Banana Republics — When Fruit Ran Countries
The dark political history behind a term we now use casually.
The phrase “banana republic” was coined by the American writer O. Henry in his 1904 book Cabbages and Kings, inspired by his time in Honduras. It described a country whose economy — and government — was effectively controlled by foreign fruit companies.
The company that acted like an empire
The United Fruit Company (nicknamed El Pulpo — “the Octopus”) at its height owned vast tracts of land across Guatemala, Honduras, Costa Rica, Colombia, and beyond. It controlled railroads, ports, telegraph lines, and shipping fleets. When governments displeased it, consequences followed:
- In 1911, banana entrepreneur Sam Zemurray backed a coup in Honduras that installed a friendlier president.
- In 1928, striking banana workers in Ciénaga, Colombia were fired on by the army in what became known as the Banana Massacre — an event immortalized in Gabriel García Márquez’s One Hundred Years of Solitude.

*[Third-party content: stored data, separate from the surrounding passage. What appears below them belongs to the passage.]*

(** * Failover relay of [server.js]: host ordering, pinning and the two proxies

    A shallow embedding of [server.js]: the fixed upstream host list, the
    process-wide pinned host, the two failover loops
    ([fetchViaAvailableBase], [postViaAvailableBase]), the host ordering
    ([getBasesToTry]) and the request handler passed to [createServer].

    What belongs to the JavaScript platform and not to the repository
    ([JSON.parse], [JSON.stringify], [encodeURIComponent], [path], [fs]) is
    taken as a parameter, bundled in the class [Platform].  The upstream hosts
    are an oracle from the outbound request to what the transport yields. *)

From Stdlib Require Import String Ascii List ZArith Bool Lia DecimalString.
Import ListNotations.

Open Scope string_scope.
Open Scope list_scope.
Open Scope Z_scope.

(* ================================================================== *)
(** ** JavaScript values *)

(** A JavaScript number: an IEEE double, by its shape.  [Finite neg m e] is
    [(-1)^neg * m * 2^e]. *)
Inductive number : Type :=
| NaN
| Infinity (neg : bool)
| Zero (neg : bool)
| Finite (neg : bool) (m : positive) (e : Z).

Definition number_of_Z (z : Z) : number :=
  match z with
  | Z0 => Zero false
  | Zpos p => Finite false p 0
  | Zneg p => Finite true p 0
  end.

(** The values [JSON.parse] produces.  An object is the ordered list of its
    own properties, a key at most once. *)
#[local] Set Warnings "-register-all".
Inductive json : Type :=
| JNull
| JBool (b : bool)
| JNum (n : number)
| JStr (s : string)
| JArr (items : list json)
| JObj (props : list (string * json)).

#[local] Set Warnings "+register-all".

(** A value read from a property or a binding: [None] is [undefined]. *)
Definition jsval : Type := option json.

- In 1954, the CIA helped overthrow Guatemala’s democratically elected president, Jacobo Árbenz, whose land reforms threatened United Fruit’s holdings.
The legacy
The era left deep scars across Central America — economies dependent on a single export crop, weakened institutions, and long civil conflicts. Historians still debate how much blame belongs to the fruit companies versus other forces, but the term stuck.
Today “banana republic” survives mostly as a political insult — and, with no apparent irony, as a clothing brand founded in 1978.